FIGURE 91-2 The end vertebrae are defined (blue lines) as the most rostral and caudal vertebrae in the curve.
Spinal balance is critical for optimal biomechanics. This is determined using a plumb line. In the coronal plane, the line is drawn from the center of the C7 vertebral body to the sacrum. This line should fall within 2.5 cm of the center of the sacrum.7 Deviation greater than this provides evidence of coronal decompensation. This may be determined using 36-inch scoliosis radiographs or directly on the patient, estimating the location of C7 and using the gluteal cleft as the midsacrum. In the sagittal plane, the line should extend from the center of the C7 vertebra and the dorsal aspect of the L5-S1 disc space.8 On the patient, a plumb line may be drawn from the external meatus of the ear, and the line should fall along the greater trochanter when the spine is balanced.

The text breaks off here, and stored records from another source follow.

Inductive reachable : World → Prop :=
  | reachable_init remotes : NoDup (ids remotes) →
      reachable {| w_object := None; w_remotes := remotes; w_recorded := ∅ |}
  | reachable_move w w' : reachable w → move w w' → reachable w'
  | reachable_reconcile w w' : reachable w → leaves answers (Reconcile sources key) w w' → reachable w'.

(** ** The invariant *)

(** The object that is to delete a tunnel. *)
Definition guards (t : CloudflareTunnel) (r : RemoteTunnel) : Prop :=
  tunnelID t = Some (rt_ID r) ∧ tst_AccountTag (tun_Status t) = rt_AccountTag r ∧
  cloudflareTunnelFinalizer ∈ tunnelFinalizers t.

Record Inv (w : World) : Prop := {
  inv_ids : NoDup (ids (w_remotes w));
  inv_object t : w_object w = Some t → gone t = false ∧ (∀ id, tunnelID t = Some id → id ∈ w_recorded w);
  inv_guarded r : r ∈ w_remotes w → rt_ID r ∈ w_recorded w → ∃ t, w_object w = Some t ∧ guards t r;
}.

Lemma ids_same remotes r r' : NoDup (ids remotes) → r ∈ remotes → r' ∈ remotes → rt_ID r = rt_ID r' → r = r'.
Proof.
  intros Hnd [i Hi]%list_elem_of_lookup [j Hj]%list_elem_of_lookup Heq.
  assert (i = j) as ->; [|congruence].
  eapply NoDup_lookup; [exact Hnd| |]; unfold ids; rewrite list_lookup_fmap, ?Hi, ?Hj; simpl; [done|by rewrite Heq].
Qed.

(** Writing the object: what it is to delete must be known to it. *)
Lemma Inv_put w t :
  Inv w →
  (∀ r, r ∈ w_remotes w → rt_ID r ∈ w_recorded w ∨ tunnelID t = Some (rt_ID r) → guards t r) →
  Inv (putObject w t).
Proof.
  intros [Hids Hobj Hg] Hnew. split; [done| |]; simpl.
  - intros t' Ht. destruct (gone t) eqn:Eg; [done|]. injection Ht as <-. split; [done|].
    intros id ->. simpl. set_solver.
  - intros r Hr Hrec. assert (guards t r) as Hgr.
    { apply Hnew; [done|]. apply elem_of_union in Hrec as [Hid|?]; [right|by left].
      destruct (tunnelID t); simpl in Hid; set_solver. }
    exists t. split; [|done]. destruct (gone t) eqn:Eg; [|done]. unfold gone in Eg.
    apply andb_true_iff in Eg as [_ Hnil%bool_decide_eq_true]. destruct Hgr as (_ & _ & Hf). rewrite Hnil in Hf.
    by apply elem_of_nil in Hf.
Qed.

Lemma Inv_remotes w remotes :
  Inv w → NoDup (ids remotes) →
  (∀ r, r ∈ remotes → rt_ID r ∈ w_recorded w → ∃ r', r' ∈ w_remotes w ∧ isTunnel (rt_ID r) (rt_AccountTag r) r') →
  Inv (putRemotes w remotes).
Proof.
  intros [Hids Hobj Hg] Hnd Hold. split; [done|done|]. simpl. intros r Hr Hrec.
  destruct (Hold r Hr Hrec) as (r' & Hr' & Hid & Hacc). destruct (Hg r' Hr') as (t & Ht & Hgt1 & Hgt2 & Hgt3); [by rewrite Hid|].
  exists t. split; [done|]. unfold guards. rewrite <- Hid, <- Hacc. by split_and!.
Qed.

Lemma renameRemote_same id name r : isTunnel (rt_ID r) (rt_AccountTag r) (renameRemote id name r).
Proof. unfold renameRemote, isTunnel. by destruct (str_eqb _ _). Qed.

Lemma ids_rename id name remotes : ids (renameRemote id name <$> remotes) = ids remotes.
Proof.
  unfold ids. rewrite <- list_fmap_compose. apply list_fmap_ext. intros _ r _. apply renameRemote_same.
Qed.

Lemma Inv_rename w id name : Inv w → Inv (putRemotes w (renameRemote id name <$> w_remotes w)).
Proof.
  intros Hi. apply Inv_remotes; [done|rewrite ids_rename; apply Hi|].
  intros r (r0 & -> & Hr0)%list_elem_of_fmap _. exists r0. split; [done|].
  destruct (renameRemote_same id name r0) as [Hid Hacc]. unfold isTunnel. by rewrite Hid, Hacc.
Qed.

Lemma Inv_drop w (P : RemoteTunnel → Prop) `{∀ r, Decision (P r)} : Inv w → Inv (putRemotes w (filter P (w_remotes w))).
Proof.
  intros Hi. apply Inv_remotes; [done| |].
  - eapply sublist_NoDup; [apply Hi|]. apply fmap_sublist, sublist_filter.
  - intros r [_ Hr]%list_elem_of_filter _. exists r. by split.
Qed.

Lemma Inv_add w t :
  Inv w → rt_ID t ∉ ids (w_remotes w) → rt_ID t ∉ w_recorded w → Inv (putRemotes w (w_remotes w ++ [t])).
Proof.
  intros Hi Hnew Hrec. apply Inv_remotes; [done| |].
  - unfold ids in *. rewrite fmap_app. apply NoDup_app. split_and!; [apply Hi| |apply NoDup_singleton].
    intros x Hx ->%list_elem_of_singleton. done.
  - intros r [Hr|Hr]%elem_of_app Hr'; [exists r; by split|]. by apply list_elem_of_singleton in Hr as ->.
Qed.

Lemma Inv_move w w' : Inv w → move w w' → Inv w'.
Proof.
  intros Hi Hm. destruct Hm as [t Hn Hid Hd|t t' Ht Hs Hf Hd|t t' Ht Hs Hf Hd|remotes Hnd Hold].
  - apply Inv_put; [done|]. intros r Hr [Hrec|Heq]; [|congruence].
    destruct (inv_guarded w Hi r Hr Hrec) as (t' & ? & _). congruence.
  - apply Inv_put; [done|]. intros r Hr Hor.
    assert (rt_ID r ∈ w_recorded w) as Hrec.
    { destruct Hor as [|Heq]; [done|]. apply (inv_object w Hi t Ht). unfold tunnelID in *. by rewrite <- Hs. }
    destruct (inv_guarded w Hi r Hr Hrec) as (t0 & Ht0 & Hg1 & Hg2 & Hg3). assert (t0 = t) as -> by congruence.
    unfold guards, tunnelID in *. by rewrite Hs, Hf.
  - apply Inv_put; [done|]. intros r Hr Hor.
    assert (rt_ID r ∈ w_recorded w) as Hrec.
    { destruct Hor as [|Heq]; [done|]. apply (inv_object w Hi t Ht). unfold tunnelID in *. by rewrite <- Hs. }
    destruct (inv_guarded w Hi r Hr Hrec) as (t0 & Ht0 & Hg1 & Hg2 & Hg3). assert (t0 = t) as -> by congruence.
    unfold guards, tunnelID in *. by rewrite Hs, Hf.
  - by apply Inv_remotes.
Qed.

(** ** Steps of a reconciliation *)

Notation wp_ := (wp answers Inv).

(** The requests that do not touch the object or the tunnels. *)
Definition quietKind (k : Kind) : bool :=
  match k with
  | KPatchTunnel | KPatchTunnelStatus | KCreateTunnel | KEditTunnel | KDeleteTunnel => false
  | _ => true
  end.

Lemma quiet_answer R (e : TunnelE R) w r w' : quietKind (kindOf e) = true → answers R e w r w' → w' = w.
Proof. destruct e; simpl; intros Hk Ha; try done; by destruct Ha. Qed.

Lemma wp_quiet {A} ks (p : prog TunnelE A) Q w :
  only ks p → forallb quietKind ks = true → Inv w → (∀ a, Q a w) → wp_ p Q w.
Proof.
  rewrite forallb_forall. intros Ho Hq. apply wp_still. induction p as [a|R e k IH]; [done|]. destruct Ho as [He Hk]. split; [|by intros r; apply IH].
  intros w0 r w'. by apply quiet_answer, Hq, list_elem_of_In.
Qed.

Causes of Spinal Deformity
Idiopathic Scoliosis
By far the most common type of spinal deformity is idiopathic scoliosis. As the name implies, the cause for the condition is unknown; however, significant evidence suggests genetic influences.3,9–11 These curves present in adolescence and have a risk of progression during growth of the spine. Surgery is not always required. A discussion of surgical indications is beyond the scope of this chapter and is related to curve magnitude, location, and maturity status of the patient’s spine.
Degenerative Deformities
As the spine progresses down the degenerative cascade as defined by Kirkaldy-Willis12 and does so asymmetrically, deformity may, and often does, occur. Classically, this involves the lumbar spine. Curvature, lateral listhesis, and rotation are usually seen. Patients may present with lumbar axial pain, radiculopathy, and/or neurogenic claudication. Treatment is dependent on the presenting symptomatology. Radicular pain may only require foraminotomy, whereas decompensation and axial mechanical pain may require deformity correction and stabilization.
Scheuermann Kyphosis
This type of kyphosis, which may occur solely in the thoracic or thoracolumbar spine, may present at any time between adolescence and adulthood. The cause is thought to involve asymmetrically higher ventral intradiscal pressures, which may lead to focal disc herniation of the end plates, generating Schmorl nodes. There may be injury to the growth plate, disproportional loss of ventral vertebral body height, irregularities of the end plates, and narrowing of the disc interspaces.11 Patients may present with pain, progression of kyphosis, or cosmetic concerns.
Principles of Deformity Correction
Cantilever Forces
This is probably the most common technique used for the correction of deformity. In general, a rod is bent to the desired contour for optimal alignment and is then connected sequentially to each pedicle screw or hook previously placed. The correction is greater with multiple points of fixation (i.e., multiple pedicle screws or hooks).13,14 As each screw is sequentially connected to the preformed rod, the spine begins to conform to the rod’s contoured design. The spine may be contoured in this manner in both the coronal and sagittal planes.